Das ökonomische Paralleluniversum

erschienen im Neuen Deutschland
am 14.08.2009

Die ideologisch und kulturell als „postmodern“ und ökonomisch als „neoliberal“ bezeichnete Epoche der Simulation geht ihrem schmählichen Ende entgegen. Ein spielerisches Verhalten zur Welt bricht sich an den harten materiellen Tatsachen. Auf der Ebene des fiktiven Kapitals hat der globale Finanzcrash bereits die verdrängte Wirklichkeit der substantiellen Kapitalverwertung unangenehm in Erinnerung gerufen. Dagegen scheint sich das technologische Paralleluniversum des „Virtualismus“, das vielfältige „second life“ des Internet, eines munteren Daseins zu erfreuen. Von den 7 Milliarden Menschen dieser Welt sind gerade einmal 1,6 Milliarden „User“; die größte Population dieser Art stellt mit 298 Millionen China, was aber nur 22 Prozent der dortigen Bevölkerung ausmacht. In der globalen Öffentlichkeit nimmt die Debatte um das Internet einen überproportionalen Raum ein, als käme das reale Leben einer erdrückenden Mehrheit der Weltbevölkerung gar nicht mehr in Betracht. Dabei waren mit dem Dotcom-Crash um die Jahrhundertwende die Illusionen über die eigenständige Tragfähigkeit einer virtuellen Internet-Ökonomie bereits zusammengebrochen.

Tatsächlich ist das technologische Paralleluniversum eng mit der sich auflösenden Finanzblasen-Konjunktur verschränkt. Nur auf diese Weise konnte sich die verlogene Gratis-Mentalität der „User“ entfalten, als würde mitten im Kapitalismus ein kostenfreier Raum entstehen. Von links kam das in Parolen zum Ausdruck wie „download is communism“. Printmedien, Verlage und Buchhandel werden kaputt gemacht. Aber abgesehen von der kulturellen Verödung, die mit einer Flut von besinnungslosem Blogger-Geplapper einhergeht, hat die Flucht ins Netz ihren Preis. In Wirklichkeit läuft die vermeintliche Kostenlosigkeit von Inhalten über die Expansion der Werbewirtschaft in den virtuellen Raum. Die Privatsender mit ihren ätzenden Werbe-Unterbrechungen des Programms sind Waisenknaben im Vergleich zum Internet-Angebot. Selbst bei virtualisierten linksalternativen Medien muss man sich durch Werbung für Autos, Duftwässer, Penisverlängerung und sonstige obskure Produkte hindurchklicken. Diese Entwürdigung des Inhalts zeigt aber nicht nur die Kapitulation vor der kapitalistischen Verfasstheit an. Im Internet wird nichts produziert, nur geworben. Auch die Betreiber des Zugangs zu dieser Parallelwelt sind davon auf Gedeih und Verderb abhängig. Wenn der Absatz der beworbenen Produkte einbricht, werden auch die Budgets der ins Internet verlagerten Werbung zurückgefahren.

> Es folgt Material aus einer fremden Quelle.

(** * lava.py: the Lavalink client ([lava/client.py])

    A shallow embedding of class [Lavalink]: the session state and its
    accessors, [connect], the frame loop [_start_listening], the listener
    registry ([listen], [dispatch]) and the REST accessors ([get],
    [get_players]).

    Python objects are modelled as follows.
    - [str] is [string]; [int] is [Z]; [str(n)] and the f-string rendering
      of an [int] are stdpp's decimal printer [pretty].
    - A decoded JSON document ([json.loads], [res.json()]) is a [json]
      value; a [dict] keeps its keys in insertion order, so an object is an
      association list.
    - The header [dict] and the listener registry are finite maps.
    - A raised exception is the left injection of [result].  Methods run in
      the monad [M] over a [world]: the client object [self] and the trace
      of what the method did outside it (tasks created on the event loop,
      HTTP requests sent, contexts entered and closed), in order.
    - A coroutine is run from start to end: what other tasks do while it is
      suspended at an [await] is not part of its model.  [connect],
      [dispatch] and the decorator of [listen] never await.
    - The classes of [lava.events], [lava.models] and [lava.errors], the
      JSON decoder and the node are parameters of the development. *)

From Stdlib Require Import ZArith.
From stdpp Require Import gmap strings list fin_maps pretty.

#[local] Set Warnings "-register-all".

(** ** Decoded JSON values *)

Inductive json : Type :=
| JNull
| JBool (b : bool)
| JInt (n : Z)
| JFloat (repr : string)
| JStr (s : string)
| JArr (items : list json)
| JObj (fields : list (string * json)).

(** ** Exceptions *)

Inductive exn : Type :=
| RuntimeError (msg : string)
| KeyError (key : string)
| TypeError (msg : string)
| JSONDecodeError
| ClientResponseError (status : Z)
| ClientConnectionError
| ContentTypeError
| LavalinkError (payload : json)
| ValueError (msg : string).

Definition result (A : Type) : Type := exn + A.

(** ** Python primitives used by the client *)

(** [str(n)] for an [int]. *)
Definition str (n : Z) : string := pretty n.

(** [port: int | str]. *)
Inductive port_t : Type :=
| PortInt (n : Z)
| PortStr (s : string).

(** How an f-string renders a port: [format(port, "")]. *)
Definition fmt_port (p : port_t) : string :=
  match p with
  | PortInt n => str n
  | PortStr s => s
  end.

(** Truth value of a [str | None]: [None] and the empty string are false. *)
Definition truthy (o : option string) : bool :=
  match o with
  | None => false
  | Some s => negb (String.eqb s "")
  end.

(** [v == s] for a decoded value [v] and a string literal [s]: values of
    other types never compare equal to a [str]. *)
Definition eq_str (v : json) (s : string) : bool :=
  match v with
  | JStr t => String.eqb t s
  | _ => false
  end.

(** Lookup in a [dict] kept as an association list. *)
Fixpoint assoc (key : string) (fields : list (string * json)) : option json :=
  match fields with
  | [] => None
  | (k, v) :: rest => if String.eqb k key then Some v else assoc key rest
  end.

(** [data[key]] with a string key: [KeyError] on a [dict] without the key,
    [TypeError] on every value that is not a [dict]. *)
Definition getitem (data : json) (key : string) : result json :=
  match data with
  | JObj fields =>
      match assoc key fields with
      | Some v => inr v
      | None => inl (KeyError key)
      end
  | JArr _ => inl (TypeError "list indices must be integers or slices, not str")
  | JStr _ => inl (TypeError "string indices must be integers, not 'str'")
  | JNull => inl (TypeError "'NoneType' object is not subscriptable")
  | JBool _ => inl (TypeError "'bool' object is not subscriptable")
  | JInt _ => inl (TypeError "'int' object is not subscriptable")
  | JFloat _ => inl (TypeError "'float' object is not subscriptable")
  end.

(** The characters of a string, each as a one-character string.  A
    [string] is a sequence of bytes, so this is Python's iteration for ASCII
    text only: Python goes by code point. *)
Fixpoint chars (s : string) : list string :=
  match s with
  | EmptyString => []
  | String c rest => String c EmptyString :: chars rest
  end.

(** [for p in v]: a list yields its elements, a [dict] its keys in insertion
    order, a [str] its characters; the other values are not iterable. *)
Definition iter (v : json) : result (list json) :=
  match v with
  | JArr items => inr items
  | JObj fields => inr (map (fun kv => JStr (fst kv)) fields)
  | JStr s => inr (map JStr (chars s))
  | JNull => inl (TypeError "'NoneType' object is not iterable")
  | JBool _ => inl (TypeError "'bool' object is not iterable")
  | JInt _ => inl (TypeError "'int' object is not iterable")
  | JFloat _ => inl (TypeError "'float' object is not iterable")
  end.

(** ** Event classes ([lava.events]) *)

Inductive EventType : Type :=
| ReadyEvent
| PlayerUpdateEvent
| StatsEvent
| TrackStartEvent
| TrackEndEvent
| TrackExceptionEvent
| TrackStuckEvent
| WebSocketClosedEvent.

#[global] Instance EventType_eq_dec : EqDecision EventType.
Proof. solve_decision. Defined.

Definition EventType_to_nat (t : EventType) : nat :=
  match t with
  | ReadyEvent => 0
  | PlayerUpdateEvent => 1
  | StatsEvent => 2
  | TrackStartEvent => 3
  | TrackEndEvent => 4
  | TrackExceptionEvent => 5
  | TrackStuckEvent => 6
  | WebSocketClosedEvent => 7
  end.

Definition EventType_of_nat (n : nat) : option EventType :=
  match n with
  | 0 => Some ReadyEvent
  | 1 => Some PlayerUpdateEvent
  | 2 => Some StatsEvent
  | 3 => Some TrackStartEvent
  | 4 => Some TrackEndEvent
  | 5 => Some TrackExceptionEvent
  | 6 => Some TrackStuckEvent
  | 7 => Some WebSocketClosedEvent
  | _ => None
  end.

#[global] Instance EventType_countable : Countable EventType.
Proof.
  apply (inj_countable EventType_to_nat EventType_of_nat).
  intros []; reflexivity.
Defined.

(** The value of [op] and, for an [event] frame, of [type] that the chain
    of comparisons in [_start_listening] tests before it builds an event of
    each class. *)
Definition wire_op (cls : EventType) : string :=
  match cls with
  | ReadyEvent => "ready"
  | PlayerUpdateEvent => "playerUpdate"
  | StatsEvent => "stats"
  | TrackStartEvent | TrackEndEvent | TrackExceptionEvent
  | TrackStuckEvent | WebSocketClosedEvent => "event"
  end.

Definition wire_type (cls : EventType) : option string :=
  match cls with
  | ReadyEvent | PlayerUpdateEvent | StatsEvent => None
  | TrackStartEvent => Some "TrackStartEvent"
  | TrackEndEvent => Some "TrackEndEvent"
  | TrackExceptionEvent => Some "TrackExceptionEvent"
  | TrackStuckEvent => Some "TrackStuckEvent"
  | WebSocketClosedEvent => Some "WebSocketClosedEvent"
  end.

(** A listener: a reference to a coroutine function, known by its identity. *)
Record EventsCallbackT : Type := Callback { callback_id : N }.

#[global] Instance EventsCallbackT_eq_dec : EqDecision EventsCallbackT.
Proof. solve_decision. Defined.

(** ** Transport objects ([aiohttp]) *)

(** [aiohttp.ClientSession(headers=...)]: the default headers sent with
    every request of the session. *)
Record ClientSession : Type := { headers : gmap string string }.

(** [session.ws_connect(url)]: the context manager of a WebSocket request
    that has not been entered yet. *)
Record WSRequestContextManager : Type :=
  { ws_session : ClientSession; ws_url : string }.

(** A text frame; [msg.data] is its payload. *)
Record WSMessage : Type := { data : string }.

(** A response: its status and the outcome of [await res.json()]. *)
Record ClientResponse : Type := { status : Z; res_json : result json }.

(** [res.ok]: aiohttp's [400 > self.status]. *)
Definition ok (res : ClientResponse) : bool := (status res <? 400)%Z.

(** ** The client object *)

Record Lavalink : Type := {
  _is_ssl : option bool;
  _host : option string;
  _port : option port_t;
  _session : option ClientSession;
  _websocket : option WSRequestContextManager;
  event_listeners : gmap EventType (list EventsCallbackT)
}.

(** [Lavalink.__init__]. *)
Definition __init__ : Lavalink :=
  {| _is_ssl := None; _host := None; _port := None;
     _session := None; _websocket := None; event_listeners := ∅ |}.

Definition not_connected : exn :=
  RuntimeError "Lavalink.connect() was not called.".

(** ** Stand-ins for the collaborators

    Simple event, model and error classes, a decoder that knows a fixed set
    of frames and a node with a canned answer, to run the client on concrete
    inputs. *)
Module Stub.

(** An event that keeps its class and the payload it was built from. *)
Record Event : Type := { cls : EventType; payload : json }.

Definition type_of (event : Event) : EventType := cls event.

Definition Event_from_payload (c : EventType) (d : json) : result Event :=
  inr {| cls := c; payload := d |}.

(** A player is built from a [dict]; anything else cannot be indexed by a
    field name. *)
Record Player : Type := { player_fields : list (string * json) }.

Definition Player_from_payload (d : json) : result Player :=
  match d with
  | JObj fields => inr {| player_fields := fields |}
  | _ => inl (TypeError "indices must be integers")
  end.

(** A model class that accepts any payload and keeps it. *)
Definition Raw_from_payload (d : json) : result json := inr d.

Definition LavalinkError_from_payload (d : json) : result exn :=
  inr (LavalinkError d).

(** A decoder that knows the frames of [table] and rejects every other
    text. *)
Definition json_loads (table : list (string * json)) (text : string) : result json :=
  match assoc text table with
  | Some v => inr v
  | None => inl JSONDecodeError
  end.

(** Four frames as [json_loads] is to read them: an [event] frame of an
    unknown type, a frame without [op], an [event] frame without [type], and
    a frame that is an array. *)
Definition frames_table : list (string * json) :=
  [ ("unknown-type", JObj [("op", JStr "event"); ("type", JStr "TrackPausedEvent")]);
    ("no-op", JObj [("guildId", JStr "1")]);
    ("no-type", JObj [("op", JStr "event"); ("guildId", JStr "1")]);
    ("array", JArr [JStr "ready"]) ].

(** Frames of the protocol: a [ready] frame that also carries a [type], a
    [stats] frame and a [TrackStartEvent] frame. *)
Definition known_frames : list (string * json) :=
  [ ("ready", JObj [("op", JStr "ready"); ("type", JStr "TrackStartEvent")]);
    ("stats", JObj [("op", JStr "stats"); ("players", JInt 0)]);
    ("track-start", JObj [("op", JStr "event"); ("type", JStr "TrackStartEvent")]) ].

(** A node that answers every request with the same status and body. *)
Definition node (status : Z) (body : json) : ClientSession -> string -> result ClientResponse :=
  fun _ _ => inr {| status := status; res_json := inr body |}.

(** A node whose answer has a body that is not JSON. *)
Definition node_not_json (status : Z) : ClientSession -> string -> result ClientResponse :=
  fun _ _ => inr {| status := status; res_json := inl ContentTypeError |}.

(** A node that cannot be reached. *)
Definition node_down : ClientSession -> string -> result ClientResponse :=
  fun _ _ => inl ClientConnectionError.

End Stub.

Section Client.

(** The collaborators of the client that live outside [client.py]:
    the event and model classes, the error factory, the JSON decoder and
    the node that answers HTTP requests. *)
Context {Event Player : Type}.
Variable type_of : Event -> EventType.
Variable Event_from_payload : EventType -> json -> result Event.
Variable Player_from_payload : json -> result Player.
Variable LavalinkError_from_payload : json -> result exn.
Variable json_loads : string -> result json.
Variable node : ClientSession -> string -> result ClientResponse.

(** A coroutine object handed to [asyncio.create_task]. *)
Inductive coroutine : Type :=
| StartListening
| Listener (listener : EventsCallbackT) (event : Event).

(** What a method does to the world outside the client object. *)
Inductive effect : Type :=
| CreateTask (c : coroutine)
| HttpGet (s : ClientSession) (url : string)
| WsEnter (ws : WSRequestContextManager)
| SessionClose (s : ClientSession)
| WsClose (ws : WSRequestContextManager).

Record world : Type := { self : Lavalink; trace : list effect }.

(** *** The monad of methods *)

Definition M (A : Type) : Type := world -> result A * world.

Definition ret {A} (a : A) : M A := fun w => (inr a, w).
Definition raise {A} (e : exn) : M A := fun w => (inl e, w).
Definition bind {A B} (m : M A) (k : A -> M B) : M B :=
  fun w =>
    match m w with
    | (inr a, w') => k a w'
    | (inl e, w') => (inl e, w')
    end.
Definition lift {A} (r : result A) : M A := fun w => (r, w).

Notation "'let*' x ':=' c1 'in' c2" := (bind c1 (fun x => c2))
  (at level 10, x name, c1 at level 100, c2 at level 200).

Definition get_self : M Lavalink := fun w => (inr (self w), w).
Definition put_self (me : Lavalink) : M unit :=
  fun w => (inr tt, {| self := me; trace := trace w |}).
Definition emit (e : effect) : M unit :=
  fun w => (inr tt, {| self := self w; trace := trace w ++ [e] |}).

(** [asyncio.create_task(c)]: the coroutine is queued on the event loop
    and the caller goes on; nothing of [c] runs before the caller next
    awaits. *)
Definition create_task (c : coroutine) : M unit := emit (CreateTask c).

Fixpoint for_each {A} (body : A -> M unit) (l : list A) : M unit :=
  match l with
  | [] => ret tt
  | x :: rest => let* _ := body x in for_each body rest
  end.

Fixpoint map_result {A B} (f : A -> result B) (l : list A) : result (list B) :=
  match l with
  | [] => inr []
  | x :: rest =>
      match f x with
      | inl e => inl e
      | inr y =>
          match map_result f rest with
          | inl e => inl e
          | inr ys => inr (y :: ys)
          end
      end
  end.

(** *** Accessors *)

Definition is_ssl : M bool :=
  let* me := get_self in
  match _is_ssl me with
  | None => raise not_connected
  | Some b => ret b
  end.
(** When each step inserts its rows, raising [IntegrityError] at a row
    that the table holds, the loop inserts the rows of all steps when none
    of them meets the same in the table or among the earlier ones, and
    raises [IntegrityError] otherwise. *)
Lemma insert_loop (l : list A) :
  (forall s x, In x l -> I s ->
     body s x
     = if Db.clash_free clash (table s) (rows_of x)
       then Ok (fold_left add (rows_of x) s)
       else Raise IntegrityError) ->
  forall s, I s ->
    for_each l body s
    = if Db.clash_free clash (table s) (flat_map rows_of l)
      then Ok (fold_left add (flat_map rows_of l) s)
      else Raise IntegrityError.
Proof.
  induction l as [|x l IH]; intros Hbody s Hs; [reflexivity|].
  cbn [for_each flat_map]. rewrite (Hbody s x (or_introl eq_refl) Hs).
  rewrite clash_free_app, fold_left_app.
  destruct (Db.clash_free clash (table s) (rows_of x)); cbn [andb bind];
    [|reflexivity].
  rewrite IH.
  - rewrite fold_add_table. reflexivity.
  - intros s' y Hy. apply Hbody. right. exact Hy.
  - apply fold_add_invariant, Hs.
Qed.

End InsertLoops.

(** A loop raises when one of its steps raises whatever the state, the
    exception being one of those that a step can raise. *)
Lemma for_each_raises {A S} (E : exn -> Prop) (I : S -> Prop) (l : list A)
    (body : S -> A -> result S) :
  (forall s x s', In x l -> I s -> body s x = Ok s' -> I s') ->
  (forall s x e, In x l -> I s -> body s x = Raise e -> E e) ->
  (exists x, In x l /\ forall s, I s -> exists e, body s x = Raise e) ->
  forall s, I s -> exists e, for_each l body s = Raise e /\ E e.
Proof.
  induction l as [|x l IH]; intros Hinv Hexn [bad [Hin Hbad]] s Hs.
  - destruct Hin.
  - cbn [for_each]. destruct (body s x) as [s'|e] eqn:Eb; cbn [bind].
    + apply IH.
      * intros s0 y s1 Hy. apply Hinv. right. exact Hy.
      * intros s0 y e Hy. apply Hexn. right. exact Hy.
      * destruct Hin as [<-|Hin].
        -- destruct (Hbad s Hs) as [e He]. congruence.
        -- exists bad. split; assumption.
      * apply (Hinv s x s'); [left; reflexivity | exact Hs | exact Eb].
    + exists e. split; [reflexivity|].
      apply (Hexn s x e); [left; reflexivity | exact Hs | exact Eb].
Qed.


Section SelectionFacts.

Import RefiImport.

Lemma for_each_invariant {A S} (I : S -> Prop) (l : list A)
    (body : S -> A -> result S) :
  (forall acc x acc', In x l -> I acc -> body acc x = Ok acc' -> I acc') ->
  forall acc r, I acc -> for_each l body acc = Ok r -> I r.
Proof.
  induction l as [|x l IH]; intros Hstep acc r Hacc; simpl.
  - intros H. injection H as <-. exact Hacc.
  - destruct (body acc x) as [acc'|] eqn:E; simpl; [|discriminate].
    apply IH.
    + intros a y a' Hy. apply Hstep. right. exact Hy.
    + apply (Hstep acc x acc'); simpl; auto.
Qed.

Lemma for_each_returns {A S} (l : list A) (body : S -> A -> result S) :
  (forall acc x, In x l -> exists acc', body acc x = Ok acc') ->
  forall acc, exists r, for_each l body acc = Ok r.
Proof.
  induction l as [|x l IH]; intros Hstep acc; simpl.
  - eauto.
  - destruct (Hstep acc x) as [acc' E]; [simpl; auto|]. rewrite E. simpl.
    apply IH. intros a y Hy. apply Hstep. right. exact Hy.
Qed.
(* ===== verification/_CoqProject ===== *)
-Q . S2P
Prelude.v
Kernel.v
Object.v
Capability.v
Invariant.v
Endpoint.v
Ring.v
Grant.v
Pmm.v
Vmm.v
Heap.v
HeapVm.v
AddressSpace.v
Scheduler.v
Threads.v
CString.v
Initrd.v
InitrdDir.v
UserMemory.v
HeapPages.v
UserGrant.v
UserTask.v
TaskCreate.v
Usermode.v
Process.v
KernelStack.v
UserMessage.v
UserRing.v
Syscall.v
Circular.v
Keyboard.v
Framebuffer.v
TextConsole.v
ConsoleBackend.v
LogFormat.v
Log.v
Console.v
Component.v
Files.v
FileService.v
Devices.v
Timer.v
Loader.v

Absehbar ist aber auch eine zweite „Erdung“ der virtuellen Spielwiese. Die Gratis-Anklickerei setzt ein riesiges infrastrukturelles Aggregat mit hohem Energieaufwand voraus, für dessen Installation den meisten Ländern die Finanzkraft fehlt. Deshalb sind der Ausdehnung des Netzes Grenzen gesetzt; sie dürfte ihren Zenit überschritten haben. Aber auch in den kapitalistischen Zentren stellt der derzeit noch latente Bankrott der Staatsfinanzen im Zuge der Krisenbewältigung das flächendeckende infrastrukturelle Angebot mittelfristig in Frage. Es kann genauso ausgedünnt werden wie die medizinische Versorgung; das gilt erst recht für die privatisierten Sektoren. „Gratis“ dürfte ziemlich teuer werden, wenn man sich erst durch hohe Zugangsgebühren schleusen muss. Auch das „second life“ ist nicht beliebig, offen, kontingent, ambivalent usw., sondern gehört mit Haut und Haar dem geschlossenen System der Verwertungslogik an. Den „Usern“ steht das Erlebnis bevor, dass sie immer noch in der materiellen Welt des Kapitalismus leben, der nur ganz oder gar nicht abgeschafft werden kann.